Gregg’s contribution to Vancouver’s musical underground can’t be overestimated. Gregg was the lead guitarist in DOA from 1980 to 1988, playing on seminal punk albums like Somethin’ Better Change, Hardcore ’81, and War on 45.

He also played in Private School, the Grooveaholics, and the Real MacKenzies. He even rented Fort Gore, a legendary punk dive at the eastern foot of the Georgia Viaduct.

Fort Gore was the middle of three decrepit cottages at Prior and Gore. Gregg lived in one, and turned the abandoned cottage next door into a venue that had some wild shows.

“There was one show with the three D’s — DOA, the Dils, and the Dishrags,” recalls Keithley. “There was so many people (there that) people couldn’t see, so they smashed a hole through the hallway to look into the main room so they could see the bands.

“Dave took the middle house closer to Prior and fixed it up, made it reasonable, and we practised there for eight years. It was like a boys club — (bassist) Wimpy and Dave and I would practice our slapshots in the kitchen off the linoleum floor and see if we could get the puck to stick in the door at the other end.”

Gregg was born in La Ronge, Sask., where his father made maps of remote rivers and lakes for the province. In his childhood, the family moved to Quadra Island.

He moved to Vancouver at the beginning of the local punk movement, playing with Private School at the landmark “Anti-Canada Day” celebration staged by anarchists on July 1, 1978, in Stanley Park.

Keithley said Gregg was recruited for DOA after the band’s original drummer Biscuits noted Gregg had three key attributes: “His guitar playing’s fine, he’s got a house to practice in, and a P.A.”

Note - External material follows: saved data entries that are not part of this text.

Section Modify.
Context {M P : Type} `{NvhmMap M P}.
Variable c : NvhmMapTableConfig.
Variable p : Partitioner_t.
(** [std::shuffle], and [std::sort] ascending by the metadata, which leaves open
    the order of entries with equal metadata. *)
Variable shuffle : list Z -> list Z.
Variable sort_by_meta : list (Z * Z) -> list (Z * Z).
Local Abbreviation row := (max_value_size (nv_base c)).
Local Abbreviation policy := (nv_overflow_policy c).
Local Abbreviation num_parts parts := (Z.of_nat (length parts)).

(** The constructor. *)
Definition nvhm_new : list M := replicate (Z.to_nat (nv_num_partitions c)) nv_new.

Definition nvhm_clear (parts : list M) : list M := nv_clear <$> parts.

Definition nvhm_erase (keys : list Z) (parts : list M) : outcome (list M) :=
  each_part (fun i m => Ok (fold_left nv_erase (snd <$> my_keys p (num_parts parts) keys i) m)) 0 parts.

Definition nvhm_size (parts : list M) : Z := fold_left (fun n m => n + nv_size m) parts 0.

Definition nvhm_update_key (values : memory) (value_stride value_size : Z) (m : M) (ik : Z * Z) : M :=
  match nv_lookup m ik.2 with
  | None => m
  | Some pos => nv_set_row m pos (mem_read values (ik.1 * value_stride) value_size)
  end.

Definition nvhm_update (keys : list Z) (value_stride value_size : Z) (values : memory) (parts : list M) : outcome (list M) :=
  if bool_decide (keys = []) then Ok parts
  else
    check! (0 <=? value_size) && (value_size <=? row) as "value_size" in
    each_part (fun i m =>
      Ok (fold_left (nvhm_update_key values value_stride value_size) (my_keys p (num_parts parts) keys i) m)) 0 parts.

(** The kernel on the raw values of the position, read and written as a memory of
    their own; an update that covers more than the row leaves them. *)
Definition nvhm_accumulate_key (add_element : DataType_t -> DataType_t -> list Z -> list Z -> list Z) (T U : DataType_t)
    (updates : memory) (update_stride update_size : Z) (m : M) (ik : Z * Z) : outcome M :=
  match nv_lookup m ik.2 with
  | None => Ok m
  | Some pos =>
      if row <? update_extent T U update_size then Undef "write past the row"
      else
        Ok (nv_set_row m pos (mem_read (cpu_update_kernel add_element T U 0 updates (ik.1 * update_stride) update_size
                                          (store_bytes (fun _ => 0) 0 (nv_row m pos))) 0 row))
  end.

After he left DOA, he moved to New York with his longtime companion Cathy Cleghorn, where their companies Anthill and Easy Partners sold merchandise for A-list rock acts like the Rolling Stones, AC/DC and Pink Floyd.

Gregg often went on the road: The Easy Partners website said “Dave has toured from Moscow to Osaka, Anchorage to Capetown with The Bee Gees, Pearl Jam and Patti Smith, to name a few.”

Gregg and Cleghorn were in town to visit family when he suffered a massive heart attack late Saturday afternoon. He was taken to Peace Arch Hospital, where he passed away Sunday night.